── DATA FOR PROCESSING

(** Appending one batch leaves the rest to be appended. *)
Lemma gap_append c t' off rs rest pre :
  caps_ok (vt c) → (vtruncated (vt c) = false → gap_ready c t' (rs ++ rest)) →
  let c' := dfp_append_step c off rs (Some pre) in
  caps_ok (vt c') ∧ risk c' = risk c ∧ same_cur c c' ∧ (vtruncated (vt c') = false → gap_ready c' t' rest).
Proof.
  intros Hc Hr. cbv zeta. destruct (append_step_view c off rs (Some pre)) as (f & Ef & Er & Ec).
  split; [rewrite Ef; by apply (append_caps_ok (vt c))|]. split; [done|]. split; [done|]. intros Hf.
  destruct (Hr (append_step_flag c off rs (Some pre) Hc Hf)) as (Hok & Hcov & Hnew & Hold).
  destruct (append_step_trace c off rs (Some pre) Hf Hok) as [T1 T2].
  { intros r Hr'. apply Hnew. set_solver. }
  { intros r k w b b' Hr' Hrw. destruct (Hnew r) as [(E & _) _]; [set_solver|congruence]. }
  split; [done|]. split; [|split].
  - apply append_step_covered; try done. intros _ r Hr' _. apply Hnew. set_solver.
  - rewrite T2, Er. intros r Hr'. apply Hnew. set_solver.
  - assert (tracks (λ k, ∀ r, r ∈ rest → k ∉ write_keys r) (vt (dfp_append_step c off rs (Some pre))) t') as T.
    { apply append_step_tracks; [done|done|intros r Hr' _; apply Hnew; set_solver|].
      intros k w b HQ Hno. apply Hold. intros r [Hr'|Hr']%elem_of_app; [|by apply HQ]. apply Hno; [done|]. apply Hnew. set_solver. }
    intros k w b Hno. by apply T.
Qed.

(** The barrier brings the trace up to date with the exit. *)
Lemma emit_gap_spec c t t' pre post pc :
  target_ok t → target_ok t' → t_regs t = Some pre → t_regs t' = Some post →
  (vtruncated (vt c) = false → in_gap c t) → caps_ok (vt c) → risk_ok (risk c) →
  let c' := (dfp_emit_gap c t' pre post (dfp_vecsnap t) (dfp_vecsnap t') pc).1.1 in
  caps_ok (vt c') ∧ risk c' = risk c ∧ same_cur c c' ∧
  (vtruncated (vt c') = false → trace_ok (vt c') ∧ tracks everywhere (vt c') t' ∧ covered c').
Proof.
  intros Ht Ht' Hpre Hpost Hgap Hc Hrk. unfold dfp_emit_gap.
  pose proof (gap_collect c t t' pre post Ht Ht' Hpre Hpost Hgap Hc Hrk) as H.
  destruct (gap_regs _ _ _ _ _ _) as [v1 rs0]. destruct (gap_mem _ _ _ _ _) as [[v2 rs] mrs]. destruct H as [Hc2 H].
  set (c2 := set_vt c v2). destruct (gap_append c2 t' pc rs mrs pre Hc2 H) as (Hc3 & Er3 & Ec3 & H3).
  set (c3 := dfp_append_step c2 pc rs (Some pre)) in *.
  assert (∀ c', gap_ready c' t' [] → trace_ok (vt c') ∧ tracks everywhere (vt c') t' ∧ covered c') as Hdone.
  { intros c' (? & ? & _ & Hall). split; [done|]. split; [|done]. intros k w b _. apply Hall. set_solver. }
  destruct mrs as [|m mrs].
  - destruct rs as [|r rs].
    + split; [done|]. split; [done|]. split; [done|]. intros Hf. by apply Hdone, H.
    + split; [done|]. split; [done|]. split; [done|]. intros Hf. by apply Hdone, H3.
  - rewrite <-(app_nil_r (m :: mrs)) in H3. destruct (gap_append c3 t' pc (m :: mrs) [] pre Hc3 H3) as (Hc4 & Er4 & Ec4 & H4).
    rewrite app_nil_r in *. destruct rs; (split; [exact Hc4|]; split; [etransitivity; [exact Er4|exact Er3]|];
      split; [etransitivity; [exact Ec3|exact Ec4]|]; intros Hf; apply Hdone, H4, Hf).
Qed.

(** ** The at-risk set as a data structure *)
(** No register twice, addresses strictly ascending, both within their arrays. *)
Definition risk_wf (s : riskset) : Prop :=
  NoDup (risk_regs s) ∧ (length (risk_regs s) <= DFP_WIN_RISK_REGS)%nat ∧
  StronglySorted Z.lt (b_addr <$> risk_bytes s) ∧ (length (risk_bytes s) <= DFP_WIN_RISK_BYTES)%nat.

────

- **DESCRIPTION OF THE TASK**: Reproduce, word for word, the lines of the data from the one that contains "(** No register" to the end, both ends included.

- **RESPONSE BOX**:
(** No register twice, addresses strictly ascending, both within their arrays. *)
Definition risk_wf (s : riskset) : Prop :=
  NoDup (risk_regs s) ∧ (length (risk_regs s) <= DFP_WIN_RISK_REGS)%nat ∧
  StronglySorted Z.lt (b_addr <$> risk_bytes s) ∧ (length (risk_bytes s) <= DFP_WIN_RISK_BYTES)%nat.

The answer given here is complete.